Mitte Dezember kommen im kalifornischen San Diego gut 5000 Delegierte aus liberalen jüdischen Gemeinden Nordamerikas zusammen. Anlass ist die Zweijahreskonferenz der Union for Reform Judaism, mit 900 Synagogengemeinden die mitgliederstärkste religiöse jüdische Bewegung in den USA. Diese Biennale ist lebendiger Ausdruck der Stärke der amerikanischen Reformbewegung, die das jüdische Leben der USA maßgeblich bestimmt. In seinem National Jewish Population Survey kommt der Dachverband der Federations of North America, die United Jewish Communities, zu folgendem Bild: die jüdische Bevölkerung der USA macht 5,2 Millionen Menschen aus, davon gehören 21 Prozent dem orthodoxen Judentum in all seinen Schattierungen an, 79 Prozent dem nichtorthodoxen Judentum, nämlich 33 Prozent dem konservativen Judentum, 42 Prozent der Reformbewegung und 4 Prozent anderen nichtorthodoxen Gruppierungen.Vor allem bei den jüdischen Familien unter 35 Jahren ist das liberale Judentum die vorherrschende Richtung. Damit wächst heute eine Bewegung überdurchschnittlich, die 1873 begründet worden war. Damals entstand auf Initiative des aus Böhmen stammenden Rabbiners Isaac Mayer Wise die Union of American Hebrew Congregations, die 2003 in Union of Reform Judaism umbenannt worden ist.

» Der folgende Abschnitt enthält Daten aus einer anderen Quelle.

Lemma isStalemate_pure gs c :
  sound gs -> exists b, isStalemate c gs = (Some b, gs).
Proof.
  intros Hs. unfold isStalemate, bind, reads.
  destruct (isInCheck gs c); [eexists; reflexivity|].
  rewrite (getAllValidMoves_pure c Hs). eexists; reflexivity.
Qed.

(** Writing a square keeps the state sound when the piece written, if
    any, names that square. *)
Lemma writeSquare_sound gs pos v :
  sound gs -> isValidPosition pos = true ->
  (forall q, v = Some q -> piece_position q = pos) ->
  exists gs',
    writeSquare pos v gs = (Some tt, gs') /\ sound gs'
    /\ currentPlayer gs' = currentPlayer gs.
Proof.
  intros [Hwf Hc] Hv Hq.
  destruct (@writeSquare_spec gs pos v Hwf Hv) as [b' [E [W G]]].
  exists (withBoard gs b'). split; [exact E|]. split; [|reflexivity].
  split; [exact W|]. intros r c q Hr Hcl Hget. simpl in Hget.
  rewrite G in Hget.
  destruct ((row pos =? r) && (col pos =? c)) eqn:Eq.
  - apply andb_true_iff in Eq. destruct Eq as [E1 E2].
    apply Z.eqb_eq in E1, E2. rewrite (Hq q Hget). destruct pos; simpl in *; congruence.
  - apply (Hc _ _ _ Hr Hcl Hget).
Qed.

Lemma sound_pushCaptured gs p : sound gs -> sound (pushCaptured gs p).
Proof. intros H. unfold pushCaptured. destruct (piece_color p); exact H. Qed.

Lemma sound_withStatus gs s : sound gs -> sound (withStatus gs s).
Proof. intros H; exact H. Qed.

Lemma sound_pushMove gs m : sound gs -> sound (pushMove gs m).
Proof. intros H; exact H. Qed.

Lemma sound_withCurrentPlayer gs c : sound gs -> sound (withCurrentPlayer gs c).
Proof. intros H; exact H. Qed.

(** ** A small program logic for the engine monad *)

Lemma runs_ret {A} (a : A) gs (P : A -> GameState -> Prop) :
  P a gs -> runs (ret a) gs P.
Proof. intros H. exists a, gs. split; [reflexivity|exact H]. Qed.

Lemma runs_bind {A B} (m : Engine A) (f : A -> Engine B) gs
      (Q : A -> GameState -> Prop) (P : B -> GameState -> Prop) :
  runs m gs Q -> (forall a gs', Q a gs' -> runs (f a) gs' P) -> runs (bind m f) gs P.
Proof.
  intros [a [gs' [E HQ]]] Hf. destruct (Hf a gs' HQ) as [b [gs'' [E' HP]]].
  exists b, gs''. split; [|exact HP]. unfold bind. rewrite E. exact E'.
Qed.

Lemma runs_reads {A} (f : GameState -> A) gs (P : A -> GameState -> Prop) :
  P (f gs) gs -> runs (reads f) gs P.
Proof. intros H. exists (f gs), gs. split; [reflexivity|exact H]. Qed.

Lemma runs_modify (f : GameState -> GameState) gs (P : unit -> GameState -> Prop) :
  P tt (f gs) -> runs (modify f) gs P.
Proof. intros H. exists tt, (f gs). split; [reflexivity|exact H]. Qed.

Lemma runs_weaken {A} (m : Engine A) gs (P Q : A -> GameState -> Prop) :
  runs m gs P -> (forall a gs', P a gs' -> Q a gs') -> runs m gs Q.
Proof. intros [a [gs' [E H]]] HPQ. exists a, gs'. auto. Qed.

Lemma runs_writeSquare gs pos v :
  sound gs -> isValidPosition pos = true ->
  (forall q, v = Some q -> piece_position q = pos) ->
  runs (writeSquare pos v) gs
       (fun _ gs' => sound gs' /\ currentPlayer gs' = currentPlayer gs).
Proof.
  intros Hs Hv Hq. destruct (writeSquare_sound Hs Hv Hq) as [gs' [E [S C]]].
  exists tt, gs'. auto.
Qed.

Lemma runs_isCheckmate gs c :
  sound gs -> runs (isCheckmate c) gs (fun _ gs' => gs' = gs).
Proof.
  intros Hs. destruct (isCheckmate_pure c Hs) as [b E]. exists b, gs. auto.
Qed.

Lemma runs_isStalemate gs c :
  sound gs -> runs (isStalemate c) gs (fun _ gs' => gs' = gs).
Proof.
  intros Hs. destruct (isStalemate_pure c Hs) as [b E]. exists b, gs. auto.
Qed.

Lemma sameMove_refl m : sameMove m m.
Proof. repeat split. Qed.

Lemma sameMove_trans m1 m2 m3 : sameMove m1 m2 -> sameMove m2 m3 -> sameMove m1 m3.
Proof. unfold sameMove. intros [? [? ?]] [? [? ?]]. repeat split; congruence. Qed.

Lemma valid_in_row p c :
  isValidPosition p = true -> 0 <= c < 8 ->
  isValidPosition (mkPosition (row p) c) = true.
Proof.
  intros H Hc. apply isValidPosition_true in H. apply isValidPosition_true. simpl. lia.
Qed.

Lemma runs_handleCastling gs m :
  sound gs -> isValidPosition (move_from m) = true ->
  runs (handleCastling m) gs
       (fun m' gs' => sound gs' /\ currentPlayer gs' = currentPlayer gs /\ sameMove m m').
Proof.
  intros Hs Hf. unfold handleCastling.
  destruct (_ && _).
  - eapply runs_bind
      with (Q := fun _ gs' => sound gs' /\ currentPlayer gs' = currentPlayer gs).
    + apply runs_reads. exact (conj Hs (eq_refl (currentPlayer gs))).
    + intros r gs1 [Hs1 Hc1].
      eapply runs_bind
        with (Q := fun _ gs' => sound gs' /\ currentPlayer gs' = currentPlayer gs).
      * destruct r as [rk|].
        -- eapply runs_bind.
           ++ apply runs_writeSquare; [exact Hs1| |discriminate].
              apply valid_in_row; [exact Hf|]. destruct (_ <? _); lia.
           ++ intros _ gs2 [Hs2 Hc2]. simpl.
              eapply runs_weaken.
              ** apply runs_writeSquare; [exact Hs2| |].
                 --- apply valid_in_row; [exact Hf|]. destruct (_ <? _); lia.
                 --- intros q Hq. inversion Hq; subst. reflexivity.
              ** intros _ gs3 [Hs3 Hc3]. split; [exact Hs3|congruence].
        -- apply runs_ret. split; [exact Hs1|exact Hc1].
      * intros _ gs2 [Hs2 Hc2]. apply runs_ret.
        split; [exact Hs2|]. split; [exact Hc2|]. repeat split.
  - apply runs_ret. split; [exact Hs|]. split; [reflexivity|apply sameMove_refl].
Qed.

Lemma runs_handleEnPassant gs m :
  sound gs -> isValidPosition (move_from m) = true ->
  isValidPosition (move_to m) = true ->
  runs (handleEnPassant m) gs
       (fun m' gs' => sound gs' /\ currentPlayer gs' = currentPlayer gs /\ sameMove m m').
Proof.
  intros Hs Hf Ht. unfold handleEnPassant.
  destruct (_ && _ && _).
  - eapply runs_bind
      with (Q := fun _ gs' => sound gs' /\ currentPlayer gs' = currentPlayer gs).
    + apply runs_reads. exact (conj Hs (eq_refl (currentPlayer gs))).
    + intros cp gs1 [Hs1 Hc1]. destruct cp as [cp|].
      * eapply runs_bind.
        -- apply runs_writeSquare; [exact Hs1| |discriminate].
           apply valid_in_row; [exact Hf|].
           apply isValidPosition_true in Ht. lia.
        -- intros _ gs2 [Hs2 Hc2]. simpl.
           eapply runs_bind
             with (Q := fun _ gs' => sound gs' /\ currentPlayer gs' = currentPlayer gs).
           ++ apply runs_modify.
              split; [apply sound_pushCaptured; exact Hs2|].
              unfold pushCaptured. destruct (piece_color cp); simpl; congruence.
           ++ intros _ gs3 [Hs3 Hc3]. apply runs_ret.
              split; [exact Hs3|]. split; [exact Hc3|]. repeat split.
      * apply runs_ret. split; [exact Hs1|]. split; [exact Hc1|apply sameMove_refl].
  - apply runs_ret. split; [exact Hs|]. split; [reflexivity|apply sameMove_refl].
Qed.

Lemma runs_handleSpecialMoves gs m :
  sound gs -> isValidPosition (move_from m) = true ->
  isValidPosition (move_to m) = true ->
  runs (handleSpecialMoves m) gs (fun m' gs' => sound gs' /\ sameMove m m').
Proof.
  intros Hs Hf Ht. unfold handleSpecialMoves.
  eapply runs_bind; [apply runs_handleCastling; assumption|].
  intros m1 gs1 [Hs1 [_ Hsame]]. destruct Hsame as [Hp [Hfrom Hto]].
  eapply runs_weaken.
  - apply runs_handleEnPassant; [exact Hs1| |]; congruence.
  - intros m2 gs2 [Hs2 [_ Hsame2]]. split; [exact Hs2|].
    eapply sameMove_trans; [|exact Hsame2]. repeat split; assumption.
Qed.

(** On a sound state [makeMove] returns for any piece object and
    destination that name squares of the board; the state stays sound
    and the record carries the piece object and the destination it was
    given. *)
Lemma runs_makeMove gs piece to promo :
  sound gs -> isValidPosition (piece_position piece) = true ->
  isValidPosition to = true ->
  runs (makeMove piece to promo) gs
       (fun m gs' => sound gs' /\ move_piece m = piece /\ move_to m = to).
Proof.
  intros Hs Hp Ht. unfold makeMove.
  eapply runs_bind with (Q := fun _ gs' => sound gs').
  { apply runs_reads. exact Hs. }
  intros capturedPiece gs0 Hs0.
  eapply runs_bind with (Q := fun _ gs' => sound gs').
  { eapply runs_weaken; [apply runs_writeSquare; [exact Hs0|exact Hp|discriminate]|].
    intros _ g [H _]; exact H. }
  intros _ gs1 Hs1.
  eapply runs_bind with (Q := fun _ gs' => sound gs').
  { eapply runs_weaken; [apply runs_writeSquare; [exact Hs1|exact Ht|]|].
    - intros q Hq. inversion Hq; subst. reflexivity.
    - intros _ g [H _]; exact H. }
  intros _ gs2 Hs2.
  eapply runs_bind; [apply runs_handleSpecialMoves; [exact Hs2|exact Hp|exact Ht]|].
  intros move1 gs3 [Hs3 [Hpiece [_ Hto]]]. simpl in Hpiece, Hto.
  eapply runs_bind with (Q := fun _ gs' => sound gs').
  { destruct capturedPiece as [cp|].
    - apply runs_modify. apply sound_pushCaptured. exact Hs3.
    - apply runs_ret. exact Hs3. }
  intros _ gs4 Hs4.
  eapply runs_bind with (Q := fun _ gs' => sound gs').
  { apply runs_reads. exact Hs4. }
  intros opponentColor gs5 Hs5.
  eapply runs_bind with (Q := fun _ gs' => sound gs').
  { apply runs_reads. exact Hs5. }
  intros isCheck gs6 Hs6.
  eapply runs_bind
    with (Q := fun m gs' => sound gs' /\ move_piece m = piece /\ move_to m = to).
  { destruct isCheck.
    - eapply runs_bind; [apply runs_isCheckmate; exact Hs6|].
      intros mate g ->.
      eapply runs_bind with (Q := fun _ gs' => sound gs').
      + apply runs_modify. apply sound_withStatus. exact Hs6.
      + intros _ g' Hg'. apply runs_ret. simpl. auto.
    - eapply runs_bind; [apply runs_isStalemate; exact Hs6|].
      intros stale g ->.
      eapply runs_bind with (Q := fun _ gs' => sound gs').
      + destruct stale.
        * apply runs_modify. apply sound_withStatus. exact Hs6.
        * apply runs_ret. exact Hs6.
      + intros _ g' Hg'. apply runs_ret. simpl. auto. }
  intros move2 gs7 [Hs7 [Hp2 Ht2]].
  eapply runs_bind with (Q := fun _ gs' => sound gs').
  { apply runs_modify. apply sound_pushMove. exact Hs7. }
  intros _ gs8 Hs8.
  eapply runs_bind with (Q := fun _ gs' => sound gs').
  { apply runs_modify. apply sound_withCurrentPlayer. exact Hs8. }
  intros _ gs9 Hs9. apply runs_ret. auto.
Qed.

(** ** Sound positions *)

Lemma allSquares_complete r c :
  0 <= r < 8 -> 0 <= c < 8 -> In (mkPosition r c) allSquares.
Proof.
  intros Hr Hc. unfold allSquares. apply in_flat_map. exists r. split.
  - unfold indices8. simpl. lia.
  - apply in_map. unfold indices8. simpl. lia.
Qed.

Die Geistesgeschichte des liberalen Judentums hat ihre Wurzeln in Deutschland
In den USA, in denen die jüdischen Einwanderungsströme aus Mittel- und Osteuropa anfangs auf keinerlei jüdische Bildungsangebote trafen, hatte sich von Deutschland her ab 1850 das liberale Judentum schnell ausgebreitet. Ziel war, in der Neuen Welt ein lebendiges, zeitgemäßes Judentum zu leben. 1875 wurde das Hebrew Union College in Cincinnati als erstes amerikanisches Rabbinerseminar eröffnet; zur Zeit des Nationalsozialismus kamen hier viele Wissenschaftler unter, denen die Ausreise aus Deutschland gelungen war und die die historischen Beziehungen so erneuerten.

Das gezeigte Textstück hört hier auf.